Photo Essay: Celebrating Food in the Keweenaw

In collaboration with a class taught by Angie Carter (SS), the Western Upper Peninsula Food Systems Collaborative (WUPFSC) kicked off the Western UP Food Stories Photo Contest last fall.

The students in the course — Communities and Research SS4700 — reached out to local growers, enthusiasts, and anyone who eats to share what local foods in the Keweenaw means to them. Since a picture is worth 1,000 words, they encouraged community members to share their experiences in a visual format.

The course, which is based on transdisciplinary research methods, supports students in creating studies driven by needs identified from community members to ensure that their research would directly serve and empower the community.

The class gathered all the photos on Flickr and some of the winning images are gathered on the University research blog, Unscripted.

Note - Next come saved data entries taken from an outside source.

(** * The LLM prompt tool and the API smoke test, embedded in Rocq

    A shallow embedding of [scripts/prompt_llm.py] and
    [scripts/test_llm_api.py], followed by the properties that the
    specification states about them.

    - [Py]: the Python values the scripts handle (JSON data, [float] as
      IEEE binary64) and the dynamic operations they apply to them,
      with the exceptions those operations raise.
    - [IO]: what a run does to the outside: lines printed, requests
      issued, the exit status; the HTTP server is an oracle.
    - [PromptLlm], [TestLlmApi]: the two scripts, function by function.

    JSON bodies are objects, as the scripts annotate them
    ([response: dict]); what a key holds is dynamically typed. *)

From Stdlib Require Import ZArith Floats Ascii.
From stdpp Require Import base gmap strings list pretty.

Set Warnings "-register-all,-inexact-float".
Set Default Proof Using "Type".

Open Scope Z_scope.

(** ** Python values *)

Module Py.

Inductive value : Type :=
  | VNone
  | VBool (b : bool)
  | VInt (z : Z)
  | VFloat (f : float)
  | VStr (s : string)
  | VList (l : list value)
  | VDict (d : gmap string value).

Inductive exn : Type :=
  | RequestException (msg : string)
  | JSONDecodeError
  | KeyError (key : value)
  | IndexError
  | TypeError
  | AttributeError
  | OverflowError
  | ZeroDivisionError.

(** A computation that may raise. *)
Definition res (A : Type) : Type := exn + A.

Definition str_list (l : list string) : value := VList (VStr <$> l).

(** [Optional[int]], [Optional[str]] and [Optional[List[str]]] as values. *)
Definition optional (o : option Z) : value :=
  match o with Some z => VInt z | None => VNone end.

Definition optional_str (o : option string) : value :=
  match o with Some s => VStr s | None => VNone end.

Definition optional_strs (o : option (list string)) : value :=
  match o with Some l => str_list l | None => VNone end.

(** Truth value testing, [if x:]. *)
Definition truthy (v : value) : bool :=
  match v with
  | VNone => false
  | VBool b => b
  | VInt z => negb (z =? 0)
  | VFloat f => negb (f =? 0)%float
  | VStr s => negb (String.eqb s "")
  | VList l => match l with [] => false | _ => true end
  | VDict d => negb (Nat.eqb (size d) 0)
  end.

Definition truthy_str (o : option string) : bool :=
  match o with Some s => negb (String.eqb s "") | None => false end.

Definition truthy_int (o : option Z) : bool :=
  match o with Some z => negb (z =? 0) | None => false end.

Definition truthy_strs (o : option (list string)) : bool :=
  match o with Some (_ :: _) => true | _ => false end.

(** [len(str)] counts code points: the bytes of the UTF-8 encoding that
    are not continuation bytes [10xxxxxx]. *)
Definition is_continuation (a : ascii) : bool :=
  let b := Z.of_nat (nat_of_ascii a) in (128 <=? b) && (b <? 192).

Fixpoint str_len (s : string) : Z :=
  match s with
  | EmptyString => 0
  | String a s' => (if is_continuation a then 0 else 1) + str_len s'
  end.

(** Iterating a [str] yields its code points. *)
Fixpoint code_points (cur : string) (s : string) : list string :=
  match s with
  | EmptyString => match cur with EmptyString => [] | _ => [cur] end
  | String a s' =>
      if is_continuation a then code_points (cur +:+ String a EmptyString) s'
      else match cur with
           | EmptyString => code_points (String a EmptyString) s'
           | _ => cur :: code_points (String a EmptyString) s'
           end
  end.

(** [len(v)] *)
Definition len (v : value) : res Z :=
  match v with
  | VList l => inr (Z.of_nat (length l))
  | VStr s => inr (str_len s)
  | VDict d => inr (Z.of_nat (size d))
  | _ => inl TypeError
  end.

(** [iter(v)]: the elements a [for] loop walks through. *)
Definition iter (v : value) : res (list value) :=
  match v with
  | VList l => inr l
  | VStr s => inr (VStr <$> code_points "" s)
  | VDict d => inr (VStr <$> (map_to_list d).*1)
  | _ => inl TypeError
  end.

(** [v[key]] for a [str] key. *)
Definition getitem (v : value) (key : string) : res value :=
  match v with
  | VDict d => match d !! key with Some x => inr x | None => inl (KeyError (VStr key)) end
  | _ => inl TypeError
  end.

(** [v[i]] for an [int] index [i >= 0]. *)
Definition getitem_index (v : value) (i : nat) : res value :=
  match v with
  | VList l => match l !! i with Some x => inr x | None => inl IndexError end
  | VStr s =>
      match code_points "" s !! i with Some c => inr (VStr c) | None => inl IndexError end
  | VDict d => inl (KeyError (VInt (Z.of_nat i)))
  | _ => inl TypeError
  end.

(** [v.get(key, dflt)] *)
Definition get (v : value) (key : string) (dflt : value) : res value :=
  match v with
  | VDict d => inr (default dflt (d !! key))
  | _ => inl AttributeError
  end.

(** [key in v] for a [str] key. *)
Definition contains (key : string) (v : value) : res bool :=
  match v with
  | VDict d => inr (bool_decide (is_Some (d !! key)))
  | VList l =>
      inr (existsb (λ x, match x with VStr s => String.eqb s key | _ => false end) l)
  | VStr s => inr (bool_decide (is_Some (String.index 0 key s)))
  | _ => inl TypeError
  end.

(** [v > 0] *)
Definition gt_zero (v : value) : res bool :=
  match v with
  | VInt z => inr (0 <? z)
  | VBool b => inr b
  | VFloat f => inr (0 <? f)%float
  | _ => inl TypeError
  end.

(** [float(n)] for an [int]: the nearest binary64, ties to even;
    [OverflowError] when that is out of range. *)
Definition float_of_int (n : Z) : res float :=
  let f := SF2Prim (binary_normalize prec emax n 0 false) in
  if is_infinity f then inl OverflowError else inr f.

(** [v / x] for a [float] divisor [x]. *)
Definition truediv (v : value) (x : float) : res float :=
  let divide (f : float) : res float :=
    if (x =? 0)%float then inl ZeroDivisionError else inr (f / x)%float in
  match v with
  | VInt z => match float_of_int z with inr f => divide f | inl e => inl e end
  | VBool b => divide (if b then 1%float else 0%float)
  | VFloat f => divide f
  | _ => inl TypeError
  end.

Definition newline : string := String (ascii_of_nat 10) EmptyString.

(** [s * n] *)
Fixpoint str_mul (s : string) (n : nat) : string :=
  match n with O => EmptyString | S n' => s +:+ str_mul s n' end.

(** [str(z)] for an [int] *)
Definition str_int (z : Z) : string := pretty z.

End Py.

(** ** Runs: output, requests, exit status *)

Module IO.
Import Py.

(** The pieces of a printed line. A value interpolated into an f-string
    whose text the scripts do not fix (a [float], a JSON value, an
    exception) is kept as it is, next to the literal text. *)
Inductive piece : Type :=
  | Text (s : string)
  | Str (v : value)                   (* [{v}], [print(v)] *)
  | Fixed (digits : nat) (f : float)  (* [{f:.3f}] *)
  | Exn (e : exn)                     (* [{e}] *)
  | JsonDumps (v : value).            (* [json.dumps(v, indent=2)] *)

Inductive event : Type :=
  | Print (line : list piece)
  | ParserError (message : string)    (* usage and message on stderr *)
  | Get (url : string) (timeout : Z)
  | Post (url : string) (json : gmap string value) (timeout : Z).

Inductive outcome (A : Type) : Type :=
  | Ret (a : A)
  | Raised (e : exn)
  | Exited (code : Z).
Arguments Ret {A} a.
Arguments Raised {A} e.
Arguments Exited {A} code.

(** A run: the events in order and how it ended. *)
Definition prog (A : Type) : Type := list event * outcome A.

Definition trace {A} (p : prog A) : list event := p.1.
Definition result {A} (p : prog A) : outcome A := p.2.

Definition ret {A} (a : A) : prog A := ([], Ret a).

Definition bind {A B} (p : prog A) (k : A → prog B) : prog B :=
  match p.2 with
  | Ret a => (p.1 ++ (k a).1, (k a).2)
  | Raised e => (p.1, Raised e)
  | Exited c => (p.1, Exited c)
  end.

#[export] Instance prog_ret : MRet prog := @ret.
#[export] Instance prog_bind : MBind prog := λ A B k p, bind p k.

Definition emit (e : event) : prog unit := ([e], Ret ()).
Definition print (line : list piece) : prog unit := emit (Print line).
Definition raise {A} (e : exn) : prog A := ([], Raised e).
Definition sys_exit {A} (code : Z) : prog A := ([], Exited code).
Definition lift {A} (r : res A) : prog A :=
  match r with inr a => ret a | inl e => raise e end.
Definition when (b : bool) (p : prog unit) : prog unit :=
  if b then p else ret ().

(** [try: p  except E as e: h e], where [catches] tells which
    exceptions are an [E]. [sys.exit] raises [SystemExit], which no
    handler of the scripts catches. *)
Definition try_except {A} (catches : exn → bool) (p : prog A)
    (h : exn → prog A) : prog A :=
  match p.2 with
  | Raised e => if catches e then (p.1 ++ (h e).1, (h e).2) else p
  | _ => p
  end.

(** [except requests.exceptions.RequestException]: the
    [JSONDecodeError] that [response.json()] raises is one of them. *)
Definition is_request_exception (e : exn) : bool :=
  match e with RequestException _ | JSONDecodeError => true | _ => false end.

(** [except Exception] *)
Definition is_exception (e : exn) : bool := true.

(** The exit status of the process that runs [p] as its [main()]: an
    uncaught exception ends it with status 1. *)
Definition exit_code (p : prog unit) : Z :=
  match p.2 with Ret _ => 0 | Raised _ => 1 | Exited c => c end.

(** The payloads a run has posted, in order. *)
Definition posts (tr : list event) : list (gmap string value) :=
  omap (λ e, match e with Post _ payload _ => Some payload | _ => None end) tr.

(** The URLs a run has requested, in order. *)
Definition requests (tr : list event) : list string :=
  omap (λ e, match e with
             | Get url _ | Post url _ _ => Some url
             | _ => None
             end) tr.

(** The run ends by returning, neither raising nor exiting. *)
Definition returns {A} (p : prog A) : Prop := ∃ a, result p = Ret a.

(** [for x in l: body x] *)
Fixpoint for_each {A} (l : list A) (body : A → prog unit) : prog unit :=
  match l with
  | [] => ret ()
  | x :: l' => body x ;; for_each l' body
  end.

(** [parser.error(message)]: prints the usage and the message on
    stderr and exits with status 2. *)
Definition parser_error {A} (message : string) : prog A :=
  emit (ParserError message) ;; sys_exit 2.

(** What [requests] gives back for a request. *)
Inductive http_result : Type :=
  | Failed (msg : string)                     (* the call or [raise_for_status] raises *)
  | Body (json : option (gmap string value)). (* 2xx; [None]: the body is not JSON *)

(** The server and the clock. [elapsed] is the difference of the two
    [time.time()] readings around a POST. *)
Record network : Type := {
  http_get : string → http_result;
  http_post : string → gmap string value → http_result;
  elapsed : string → gmap string value → float;
}.

(** [response = requests.get(url, timeout=t); response.raise_for_status()] *)
Definition requests_get (net : network) (url : string) (timeout : Z)
    : prog (option (gmap string value)) :=
  emit (Get url timeout) ;;
  match http_get net url with
  | Failed msg => raise (RequestException msg)
  | Body b => ret b
  end.

(** [response = requests.post(url, headers=..., json=payload, timeout=t);
    response.raise_for_status()] *)
Definition requests_post (net : network) (url : string)
    (payload : gmap string value) (timeout : Z)
    : prog (option (gmap string value)) :=
  emit (Post url payload timeout) ;;
  match http_post net url payload with
  | Failed msg => raise (RequestException msg)
  | Body b => ret b
  end.

(** [response.json()] *)
Definition json (b : option (gmap string value)) : prog (gmap string value) :=
  match b with Some d => ret d | None => raise JSONDecodeError end.

End IO.

(** ** scripts/prompt_llm.py *)

Module PromptLlm.
Import Py IO.

Inductive Mode : Type := Completion | Chat.

#[export] Instance Mode_eq_dec : EqDecision Mode.
Proof. solve_decision. Defined.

Check them out at mtu.edu/unscripted . (By Allison Mills, University Marketing and Communications)

In Print

Don Lafreniere (SS/GLRC) and an interdisciplinary group of students recently published an article titled “Schools as Vectors of Infectious Disease Transmission during the 1918 Influenza Pandemic” in the journal Cartographica: The International Journal of Geographic Information and Geovisualization.

The article outlines how to use census and health microdata to follow infectious disease transmission between public school children during a pandemic. The paper leans on data created by public contributors to the Keweenaw Time Traveler project. The towns of Calumet and Laurium served as the case study.